I am sorry, but the provided text does not contain the detailed information needed to fill out the table and answer all the questions about the acceptance criteria and the study proving the device meets them. The document is a 510(k) clearance letter from the FDA for a medical device (Barco Mammo Tomosynthesis, MDMG-5221), which confirms that the device is substantially equivalent to a legally marketed predicate device.

While it mentions the device's indications for use (displaying digital images, including standard and multi-frame digital mammography, for review, analysis, and diagnosis by trained medical practitioners, and specifically designed for breast tomosynthesis applications), it does not include:

  • A table of acceptance criteria and reported device performance.
  • Details about the study design, sample sizes, data provenance, number or qualifications of experts, or adjudication methods for any test or training sets.
  • Information on MRMC studies, standalone performance, or the type of ground truth used.

This type of information is typically found in the 510(k) summary or the full submission, which is not provided in the given text.

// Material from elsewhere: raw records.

Lemma demo_file_ok : file_ok demo_sb 35 (block_of demo_fs_disk) (i_addrs demo_inode).
Proof.
  split; [done| | |done|done].
  - intros bn Hbn. rewrite demo_fblock by done. case_decide; [|done]. intros _. split; [cbn; lia|]. by rewrite demo_bitmap_free by lia.
  - intros bn bn' Hbn Hbn'. rewrite !demo_fblock by done. repeat case_decide; congruence.
Qed.

Lemma demo_has_free : has_free demo_sb 35 4 (block_of demo_fs_disk).
Proof.
  exists [36; 37; 38; 39]. split_and!; [|done|].
  - repeat constructor; set_solver.
  - intros b Hb. assert (36 ≤ b < 40) by (set_solver by lia). cbn [sb_size demo_sb]. rewrite demo_bitmap_free by lia.
    split; [lia|]. apply Z.leb_le. lia.
Qed.

(** Process 1 of [pdemo] with the memory of [demo], and file 0 open on inode 0 at
    offset 2. *)
Definition demo_file : file := Mk_file FD_INODE 1 1 1 0 (Some 0%nat) 2 0.
Definition demo_me (q : proc) : proc :=
  set_p_trapframe 0x87ffb000 (set_p_ofile (<[3%nat := Some 0%nat]> (p_ofile q)) (set_p_pagetable demo_rootA q)).
Definition demo_user (n : nat) : kstate :=
  set_ftable [demo_file] (set_sb demo_sb (set_itable [demo_inode] (set_pmem demo_mem
    (set_proc_tab (alter demo_me 1%nat (proc_tab pdemo))
      (set_cs (put_lock (L_sleep (SL_inode 0)) (Mk_spinlock 0 "sleep lock" None) (cs pdemo))
        (set_vdisk demo_fs_disk (set_klog (demo_log 0 []) (bdemo0 n)))))))).

Lemma demo_user_free l n : lock_free l (cs pdemo) → lock_free l (cs (demo_user n)).
Proof.
  intros [name Hl]. change (lock_free l (put_lock (L_sleep (SL_inode 0)) (Mk_spinlock 0 "sleep lock" None) (cs pdemo))).
  unfold lock_free, put_lock. cbn. destruct (decide (L_sleep (SL_inode 0) = l)) as [<-|Hne].
  - exists "sleep lock"%string. by rewrite lookup_insert_eq.
  - exists name. by rewrite lookup_insert_ne.
Qed.

Lemma demo_user_log n : lock_free L_log (cs (demo_user n)).
Proof. apply demo_user_free, pdemo_lock. unfold pdemo_locks. set_solver. Qed.

Lemma demo_user_prepared n : prepared (demo_user n).
Proof.
  pose proof (bdemo0_prepared n) as [P1 P2 P3 P4 P5 P6 P7 _ _]. split.
  - exact P1.
  - exact P2.
  - by apply cs_ok_locks.
  - intros p Hp Hne. by apply demo_user_free, P4.
  - by apply demo_user_free.
  - reflexivity.
  - exists 1%nat. eexists. split_and!; reflexivity.
  - apply demo_disk_ready.
  - exact demo_fs_len.
Qed.

#[local] Existing Instances layout_ex disk_others plain_dev disk_others_env.

(** After boot. *)
Lemma demo_fs_boot n :
  ∃ s, at_rest (view_of demo_fs_disk) s ∧ klog s = demo_log 0 [] ∧ sched_left s = n ∧
    file_on (klog s) demo_sb 35 (block_of demo_fs_disk) 0 demo_inode s ∧
    ftable s = [demo_file] ∧ pmem s = demo_mem ∧ cur_proc s = Some 1%nat ∧
    proc_tab s !! 1%nat = demo_me <$> proc_tab pdemo !! 1%nat ∧
    lock_free (L_sleep (SL_inode 0)) (cs s).
Proof.
  pose proof (binit_inv (demo_user n) (demo_user_prepared n)) as H.
  apply wp_elim in H as ([] & s & _ & I & (m & sl & bc & ->) & Hfree).
  exists (booted (set_locks m (cs (demo_user n))) sl bc (demo_user n)).
  split_and!; [|reflexivity|reflexivity| |reflexivity|reflexivity|reflexivity|reflexivity|].
  - split; [exact I|split; reflexivity|apply Hfree; [done|apply demo_user_log|done]|by split|].
    change (int_at (block_of demo_fs_disk 2) 0 = 0). by vm_compute.
  - split; try done.
    + exact demo_disk_ok.
    + exact demo_file_ok.
    + intros bn H1 H2. change (i_size demo_inode) with 5 in H2. change BSIZE with 1024 in H2.
      rewrite demo_fblock by (change MAXFILE with 268; lia). by rewrite decide_True by lia.
  - apply Hfree; [done| |done]. exists "sleep lock"%string. reflexivity.
Qed.

(** 1500 bytes. *)
Definition demo_bytes : list Z := (λ k, k mod 251) <$> zrange 0 1500.

Lemma file_write_atomic_witness :
  ∃ V s, block_of demo_fs_disk = v_disk V ∧
    wp (begin_op;; r ← writei 0 (VarSrc demo_bytes) 0 1500; end_op;; mret r) (λ r s', r = 1500 ∧ ∃ V' i',
      at_rest V' s' ∧ wrote (klog s) demo_sb 35 (v_disk V) demo_inode 0 demo_bytes (v_disk V') i') s.
Proof.
  destruct (demo_fs_boot 100) as (s & R & Hk & Hs & Hf & _). exists (view_of demo_fs_disk), s. split; [reflexivity|].
  eapply wp_mono.
  { apply (file_write_atomic (view_of demo_fs_disk) s demo_sb 35 0 demo_inode (VarSrc demo_bytes) demo_bytes 0 2 R Hf).
    - apply supplies_var, (law_env _ _ (ar_inv _ _ R)).
    - rewrite Hk. cbn. lia.
    - cbn. lia.
    - by vm_compute.
    - by vm_compute.
    - lia.
    - exact demo_has_free.
    - rewrite Hs. vm_compute. lia. }
  intros r s' (-> & V' & W & i' & R' & _ & _ & Hw & _). split; [reflexivity|]. by exists V', i'.
Defined.

Lemma write_read_back_witness :
  ∃ s, klog s = demo_log 0 [] ∧
    wp (begin_op;; _ ← writei 0 (VarSrc demo_bytes) 0 1500; end_op;; readi 0 VarDst 0 1500)
      (λ r s', r = (1500, demo_bytes)) s.
Proof.
  destruct (demo_fs_boot 100) as (s & R & Hk & Hs & Hf & _). exists s. split; [exact Hk|].
  eapply wp_mono.
  { apply (write_read_back (view_of demo_fs_disk) s demo_sb 35 0 demo_inode (VarSrc demo_bytes) demo_bytes 0 2 VarDst (λ _, pmem s) R Hf).
    - apply supplies_var, (law_env _ _ (ar_inv _ _ R)).
    - apply receives_var, (law_env _ _ (ar_inv _ _ R)).
    - rewrite Hk. cbn. lia.
    - cbn. lia.
    - by vm_compute.
    - by vm_compute.
    - lia.
    - exact demo_has_free.
    - rewrite Hs. vm_compute. lia. }
  intros r s' [-> _]. reflexivity.
Defined.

§ 892.2050 Medical image management and processing system.

(a)
Identification. A medical image management and processing system is a device that provides one or more capabilities relating to the review and digital processing of medical images for the purposes of interpretation by a trained practitioner of disease detection, diagnosis, or patient management. The software components may provide advanced or complex image processing functions for image manipulation, enhancement, or quantification that are intended for use in the interpretation and analysis of medical images. Advanced image manipulation functions may include image segmentation, multimodality image registration, or 3D visualization. Complex quantitative functions may include semi-automated measurements or time-series measurements.(b)
Classification. Class II (special controls; voluntary standards—Digital Imaging and Communications in Medicine (DICOM) Std., Joint Photographic Experts Group (JPEG) Std., Society of Motion Picture and Television Engineers (SMPTE) Test Pattern).